Re: Deleting vs foreign keys

Lists: pgsql-general
From: WireSpot <wirespot(at)gmail(dot)com>
To: pgsql-general(at)postgresql(dot)org
Subject: Deleting vs foreign keys
Date: 2005-10-24 21:59:27
Message-ID: b2d4b0380510241459u49c1d4d4o78b98df4e39d2484@mail.gmail.com
Views: Raw Message | Whole Thread | Download mbox | Resend email
Lists: pgsql-general

I have an application that makes heavy use of foreign keys all over
the tables. This is very nice since the data is very consistent. There
also this "central" table which holds "sites" in it. A site pretty
much is the crux of it all. Deleting a site will very precisely
eliminate all data regarding it, since there's CASCADE on delete's
everywhere.

The only trouble I'm having is that the original developers apparently
didn't account for large amounts of data. I'm starting to get a LOT of
data in some tables, and nowadays deleting a site will take a
disgusting amount of time (in the range of tens of minutes). It's
impossible to do it via Web, so I have to issue the central delete
from the shell and leave it running until it's done.

Is there any way I can make things better? I could queue site drops
and have a cronjob pick them up instead of deleting "live" via Web,
but that's just silly patchwork IMHO.


From: Michael Fuhr <mike(at)fuhr(dot)org>
To: WireSpot <wirespot(at)gmail(dot)com>
Cc: pgsql-general(at)postgresql(dot)org
Subject: Re: Deleting vs foreign keys
Date: 2005-10-24 23:39:18
Message-ID: 20051024233918.GA26633@winnie.fuhr.org
Views: Raw Message | Whole Thread | Download mbox | Resend email
Lists: pgsql-general

On Tue, Oct 25, 2005 at 12:59:27AM +0300, WireSpot wrote:
> I have an application that makes heavy use of foreign keys all over
> the tables. This is very nice since the data is very consistent. There
> also this "central" table which holds "sites" in it. A site pretty
> much is the crux of it all. Deleting a site will very precisely
> eliminate all data regarding it, since there's CASCADE on delete's
> everywhere.
>
> The only trouble I'm having is that the original developers apparently
> didn't account for large amounts of data. I'm starting to get a LOT of
> data in some tables, and nowadays deleting a site will take a
> disgusting amount of time (in the range of tens of minutes).
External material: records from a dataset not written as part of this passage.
(** A worker's step that neither sends nor forgets its error. *)
Lemma carries_insert (ws : list worker_pc) i pc pc' :
  ws !! i = Some pc -> carries pc' = carries pc ->
  (forall j p err, ws !! j = Some p -> carries p = Some err ->
     exists e, entries !! j = Some e /\ from_body e err) ->
  forall j p err, set_worker i pc' ws !! j = Some p -> carries p = Some err ->
    exists e, entries !! j = Some e /\ from_body e err.
Proof.
  intros Hi Hc Hws j p err Hj Hp. unfold set_worker in Hj.
  destruct (decide (j = i)) as [->|Hne].
  - rewrite list_lookup_insert_eq in Hj by (by eapply lookup_lt_Some).
    injection Hj as <-. eapply Hws; [done|congruence].
  - rewrite list_lookup_insert_ne in Hj by done. eauto.
Qed.

Lemma carries_body (ws : list worker_pc) i pc' e err :
  ws !! i = Some WBody -> carries pc' = Some err -> entries !! i = Some e ->
  from_body e err ->
  (forall j p err, ws !! j = Some p -> carries p = Some err ->
     exists e, entries !! j = Some e /\ from_body e err) ->
  forall j p err, set_worker i pc' ws !! j = Some p -> carries p = Some err ->
    exists e, entries !! j = Some e /\ from_body e err.
Proof.
  intros Hi Hc He Hf Hws j p err' Hj Hp. unfold set_worker in Hj.
  destruct (decide (j = i)) as [->|Hne].
  - rewrite list_lookup_insert_eq in Hj by (by eapply lookup_lt_Some).
    injection Hj as <-. exists e. split; [done|]. congruence.
  - rewrite list_lookup_insert_ne in Hj by done. eauto.
Qed.

Lemma omap_sent_send (ws : list worker_pc) i pc pc' err (ch : list error) (es : list goerr) :
  ws !! i = Some pc -> sent pc = None -> sent pc' = err ->
  es ++ omap id ch ≡ₚ omap sent ws ->
  es ++ omap id (ch ++ [err]) ≡ₚ omap sent (set_worker i pc' ws).
Proof.
  intros Hi Hpc Hpc' He. rewrite omap_app, app_assoc, He. unfold set_worker.
  destruct err as [err|].
  - change (omap id [Some err]) with [err].
    rewrite (omap_insert_new sent ws i pc pc' err) by done. by rewrite Permutation_app_comm.
  - rewrite (omap_insert_same sent ws i pc pc') by congruence.
    change (omap id [@None goerr]) with (@nil goerr). by rewrite app_nil_r.
Qed.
Are there indexes on the foreign key columns? That is, given
the following example,

CREATE TABLE foo (id integer PRIMARY KEY);
CREATE TABLE bar (fooid integer NOT NULL REFERENCES foo ON DELETE CASCADE);

do you have an index on bar.fooid? Also, do you regularly vacuum
and analyze the database?

--
Michael Fuhr


From: WireSpot <wirespot(at)gmail(dot)com>
To: Michael Fuhr <mike(at)fuhr(dot)org>
Cc: pgsql-general(at)postgresql(dot)org
Subject: Re: Deleting vs foreign keys
Date: 2005-10-25 09:18:34
Message-ID: b2d4b0380510250218w758e7d21rcca840b8fa348ce0@mail.gmail.com
Views: Raw Message | Whole Thread | Download mbox | Resend email
Lists: pgsql-general

On 10/25/05, Michael Fuhr <mike(at)fuhr(dot)org> wrote:
> Are there indexes on the foreign key columns? That is, given
> the following example,
>
> CREATE TABLE foo (id integer PRIMARY KEY);
> CREATE TABLE bar (fooid integer NOT NULL REFERENCES foo ON DELETE CASCADE);
>
> do you have an index on bar.fooid?

There are no indexes on the referring fields in any tables. Would this
make a huge difference?

> Also, do you regularly vacuum and analyze the database?

Yes.


From: Martijn van Oosterhout <kleptog(at)svana(dot)org>
To: WireSpot <wirespot(at)gmail(dot)com>
Cc: Michael Fuhr <mike(at)fuhr(dot)org>, pgsql-general(at)postgresql(dot)org
Subject: Re: Deleting vs foreign keys
Date: 2005-10-25 09:25:38
Message-ID: 20051025092537.GF22318@svana.org
Views: Raw Message | Whole Thread | Download mbox | Resend email
Lists: pgsql-general

On Tue, Oct 25, 2005 at 12:18:34PM +0300, WireSpot wrote:
> On 10/25/05, Michael Fuhr <mike(at)fuhr(dot)org> wrote:
> > Are there indexes on the foreign key columns? That is, given
> > the following example,
> >
> > CREATE TABLE foo (id integer PRIMARY KEY);
> > CREATE TABLE bar (fooid integer NOT NULL REFERENCES foo ON DELETE CASCADE);
> >
> > do you have an index on bar.fooid?
>
> There are no indexes on the referring fields in any tables. Would this
> make a huge difference?

If bar is at all large, yes. Consider if you delete something from foo.
The system has to then scan bar to find all matching fooids. If there
is no index on that column it will do a seq scan. If you delete
everything from foo, it will (sequentially) scan bar once for every row
in foo...

BTW, have you considered TRUNCATE? (although it may not work with
foreign keys).

Have a nice day,
--
Martijn van Oosterhout <kleptog(at)svana(dot)org> http://svana.org/kleptog/
> Patent. n. Genius is 5% inspiration and 95% perspiration. A patent is a
> tool for doing 5% of the work and then sitting around waiting for someone
> else to do the other 95% so you can sue them.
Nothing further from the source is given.